IL CONTATTO. Con la Welt, il professore ricostruisce il suo coinvolgimento nella vicenda. «La famiglia ci ha contattato», racconta Haas, dopo che «i medici avevano detto loro che non volevano fare più niente per il bambino e intendevano sospendere i sostegni vitali. Ai genitori era stato vietato anche il trasporto in un altro ospedale, per la ragione che il bambino era troppo malato e la cosa lo avrebbe messo in pericolo». Così i genitori, prosegue il medico tedesco, hanno cercato un servizio di trasporto adatto ai pazienti come Alfie, trovandolo presso la struttura di Monaco, che possiede la tecnologia adatta, secondo Haas, per trasportare bambini in terapia intensiva di tutte le età in tutto il mondo. «Gli inglesi non ce l’hanno un servizio del genere?», domanda il giornalista. «Certo», risponde Haas. «Ma non vogliono che la famiglia Evans lo utilizzi».

IL RIFIUTO. I colleghi di Liverpool, però, da subito si sono mostrati mal disposti verso i tedeschi. Appresa la richiesta, da parte dei genitori di Alfie, di un consulto dei tedeschi (finalizzato all’ipotesi del trasporto), «l’ospedale ha detto apertamente: non vogliamo che un altro medico visiti il bambino. Perciò la famiglia ha deciso di portare dentro il signor Hübner [aiuto primario di Haas, ndr] come un amico». Peccato che quando l’équipe locale ha scoperto che si trattava di un professionista, «si è rifiutata di parlargli». Dunque Hübner ha visitato Alfie per conto proprio e ha potuto vedere solo «la documentazione clinica che gli hanno messo a disposizione i genitori».

FIT TO FLY. Fortunatamente il medico di Monaco, secondo il suo superiore, aveva abbastanza esperienza per farsi un’idea corretta senza bisogno di compulsare troppe carte. Ebbene, secondo Hübner «Alfie Evans all’epoca era del tutto stabile», lo stesso stato che Haas successivamente ha potuto verificare di persona. «Alfie era ventilato in modo corretto, non si muoveva, aveva solo crisi epilettiche occasionali. Perciò il signor Hübner ha messo per iscritto: il bambino è “adatto al volo” [fit to fly, ndt]. Ma questo naturalmente all’ospedale non è piaciuto affatto». Dopo di che sono seguiti i passaggi che tutto il mondo conosce. Le offerte di ricovero da strutture di diversi paesi esteri. La cittadinanza italiana. Gli appelli del Papa. «E adesso un giudice dice che gli Evans possono andare a casa, ma non possono lasciare il paese per far curare il bambino altrove a proprie spese? Tutto questo è folle!», osserva Haas.
 
Il dott. Haas e la sua equipe
«QUALUNQUE GRANDE CLINICA…». In Germania, un caso incurabile come Alfie Evans sarebbe seguito anche dopo l’esclusione di ogni possibile terapia, spiega Haas al quotidiano. «Questi pazienti non devono restare nell’unità di terapia intensiva, tuttavia devono essere curati al meglio». Che questo avvenga in una struttura specializzata o a casa dipende dalla volontà dei genitori, dice il medico. Quello di cui avrebbe bisogno Alfie una volta fuori dall’ospedale sono procedure e attrezzature «standard» secondo Haas: «Qualunque grande clinica pediatrica ha dozzine di bambini in situazione simile, che sono altrettanto gravemente disabili e perciò sono assistiti in casa di cura o in famiglia. È pura routine. In Germania per la nostra valutazione Alfie sarebbe a casa già da un anno con una assistenza del genere».
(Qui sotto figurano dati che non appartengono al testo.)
(** *** [_calculateRiskScore] *)

Definition _calculateRiskScore (emotional social sleep : euint16)
  : euint32 * euint8 :=
  let emotionalWeighted := FHE.mul emotional (FHE.asEuint16 12) in
  let socialWeighted := FHE.mul social (FHE.asEuint16 10) in
  let sleepWeighted := FHE.mul sleep (FHE.asEuint16 15) in
  let totalWeighted := FHE.add emotionalWeighted socialWeighted in
  let totalWeighted := FHE.add totalWeighted sleepWeighted in
  let riskScore := FHE.asEuint32 totalWeighted in
  let isHighRisk := FHE.ge totalWeighted (FHE.asEuint16 HIGH_RISK_THRESHOLD) in
  let isModerateRisk := FHE.ge totalWeighted (FHE.asEuint16 MODERATE_THRESHOLD) in
  let level0 := FHE.asEuint8 0 in
  let level1 := FHE.asEuint8 1 in
  let level2 := FHE.asEuint8 2 in
  let cautionWindow := FHE.select isHighRisk level2 level1 in
  let cautionWindow := FHE.select isModerateRisk cautionWindow level0 in
  (riskScore, cautionWindow).

(** *** [submitMetrics] *)

Definition submitMetrics (d : Deployment) (ctx : CallCtx)
    (inputEmotional inputSocial inputSleep : externalEuint16)
    (inputProof : bytes) : M unit :=
  let* emotional := FHE_fromExternal d ctx inputEmotional inputProof in
  let* social := FHE_fromExternal d ctx inputSocial inputProof in
  let* sleep := FHE_fromExternal d ctx inputSleep inputProof in
  let '(riskScore, cautionWindow) := _calculateRiskScore emotional social sleep in
  let record :=
    {| emotionalFluctuation := emotional; socialFatigue := social;
       sleepDebt := sleep; riskScore := riskScore;
       cautionWindow := cautionWindow; timestamp := block_timestamp ctx |} in
  modify (push_userHistory (msg_sender ctx) record) ;;
  modify (set_latestMetrics (msg_sender ctx) record) ;;
  (let* count := gets (fun st => submissionCountOf st (msg_sender ctx)) in
   let* count' := lift (checked_incr count) in
   modify (set_submissionCount (msg_sender ctx) count')) ;;
  FHE_allow riskScore (msg_sender ctx) ;;
  FHE_allow cautionWindow (msg_sender ctx) ;;
  FHE_allow emotional (msg_sender ctx) ;;
  FHE_allow social (msg_sender ctx) ;;
  FHE_allow sleep (msg_sender ctx) ;;
  FHE_allowThis d emotional ;;
  FHE_allowThis d social ;;
  FHE_allowThis d sleep ;;
  FHE_allowThis d riskScore ;;
  FHE_allowThis d cautionWindow ;;
  FHE_allow emotional (this d) ;;
  FHE_allow social (this d) ;;
  FHE_allow sleep (this d) ;;
  FHE_allow riskScore (this d) ;;
  FHE_allow cautionWindow (this d) ;;
  (let* len :=
     gets (fun st => N.of_nat (length (userHistoryOf st (msg_sender ctx)))) in
   let* recordIndex := lift (checked_sub len 1) in
   emit (MetricsSubmitted (msg_sender ctx) (block_timestamp ctx) recordIndex)) ;;
  emit (CautionWindowUpdated (msg_sender ctx) (block_timestamp ctx)).

(** The record a successful [submitMetrics] builds from verified inputs. *)
Definition new_record (ctx : CallCtx)
    (inputEmotional inputSocial inputSleep : externalEuint16) : MetricsRecord :=
  let emotional := HInput inputEmotional in
  let social := HInput inputSocial in
  let sleep := HInput inputSleep in
  {| emotionalFluctuation := emotional; socialFatigue := social;
     sleepDebt := sleep;
     riskScore := fst (_calculateRiskScore emotional social sleep);
     cautionWindow := snd (_calculateRiskScore emotional social sleep);
     timestamp := block_timestamp ctx |}.

(** The five ciphertext handles of a record. *)
Definition record_handles (r : MetricsRecord) : list handle :=
  [emotionalFluctuation r; socialFatigue r; sleepDebt r; riskScore r;
   cautionWindow r].
(** An attempt that meets an outcome other than a 200 with content sleeps
    and goes on. *)
Lemma attempts_failure_step messages b n attempt last w :
  success (endpoint w (length (posts w))) = None ->
  attempts messages b (S n) attempt last w
  = attempts messages b n (S attempt)
      (recorded (endpoint w (length (posts w))) last)
      (slept (wait_time b attempt) (posted messages w)).
Proof.
  intros H. cbn [attempts]. unfold bind at 1.
  cbv [attempt_once catch try_body bind post sleep modify ret raise].
  unfold success, recorded, handled in *.
  destruct (endpoint w (length (posts w))) as [status text json|e].
  - destruct (status =? 429); [reflexivity|].
    destruct (status =? 200); [|reflexivity]. cbn [negb] in *.
    destruct json as [e| |e|content]; try destruct e; try reflexivity.
    discriminate H.
  - destruct e; reflexivity.
Qed.

Lemma attempts_success_step messages b n attempt last w content :
  success (endpoint w (length (posts w))) = Some content ->
  attempts messages b (S n) attempt last w
  = (Ok content, posted messages w).
Proof.
  intros H. cbn [attempts]. unfold bind at 1.
  cbv [attempt_once catch try_body bind post sleep modify ret raise].
  unfold success in H.
  destruct (endpoint w (length (posts w))) as [status text json|e];
    [|discriminate H].
  destruct json as [e| |e|c]; try discriminate H.
  destruct (status =? 200) eqn:E; [|discriminate H].
  injection H as ->.
  assert (status = 200) as -> by lia. reflexivity.
Qed.

Lemma attempts_failures messages b k n attempt last w :
  (forall i, (i < k)%nat ->
             success (endpoint w (length (posts w) + i)) = None) ->
  attempts messages b (k + n) attempt last w
  = attempts messages b n (k + attempt)
      (last_recorded (endpoint w) (length (posts w)) k last)
      (retried messages b attempt k w).
Proof.
  revert attempt last w. induction k as [|k IH]; intros attempt last w Hf.
  - simpl. by rewrite retried_zero.
  - cbn [Nat.add last_recorded].
    rewrite attempts_failure_step
      by (specialize (Hf 0%nat ltac:(lia)); by rewrite Nat.add_0_r in Hf).
    rewrite IH.
    + rewrite retried_succ. f_equal; [lia|].
      unfold slept, posted. cbn [endpoint posts with_sleeps with_posts].
      rewrite length_app. simpl. f_equal. lia.
    + intros i Hi. unfold slept, posted.
      cbn [endpoint posts with_sleeps with_posts].
      rewrite length_app. simpl.
      specialize (Hf (S i) ltac:(lia)).
      by replace (length (posts w) + 1 + i)%nat
        with (length (posts w) + S i)%nat by lia.
Qed.

Lemma generate_response_attempts messages retries b w :
  key_is_set w ->
  generate_response messages retries b w
  = attempts messages b (Z.to_nat retries) 0 None w.
Proof.
  intros Hk. unfold generate_response. unfold bind at 1. unfold get.
  unfold key_is_set in Hk. by rewrite Hk.
Qed.


Lemma last_recorded_snoc ep start n last :
  last_recorded ep start (S n) last
  = recorded (ep (start + n)%nat) (last_recorded ep start n last).
Proof.
  revert start last. induction n as [|n IH]; intros start last.
  - simpl. by rewrite Nat.add_0_r.
  - change (last_recorded ep start (S (S n)) last)
      with (last_recorded ep (S start) (S n) (recorded (ep start) last)).
    rewrite IH. cbn [last_recorded].
    by replace (S start + n)%nat with (start + S n)%nat by lia.
Qed.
LA VACCA SACRA. Riguardo al motivo per cui tutto questo nel sistema britannico non è possibile, «io posso solo fare speculazioni», spiega il professore. «Per come l’ho capita io, il National Health Service è la vacca sacra in Inghilterra. I medici dicono: quello che facciamo noi è giusto, punto. E poi ovviamente il trattamento di un paziente intensivo di questo tipo all’esterno della clinica costa circa tre volte quanto costerebbe all’interno. Se si crea un precedente, si scatena una valanga che comporta costi notevoli».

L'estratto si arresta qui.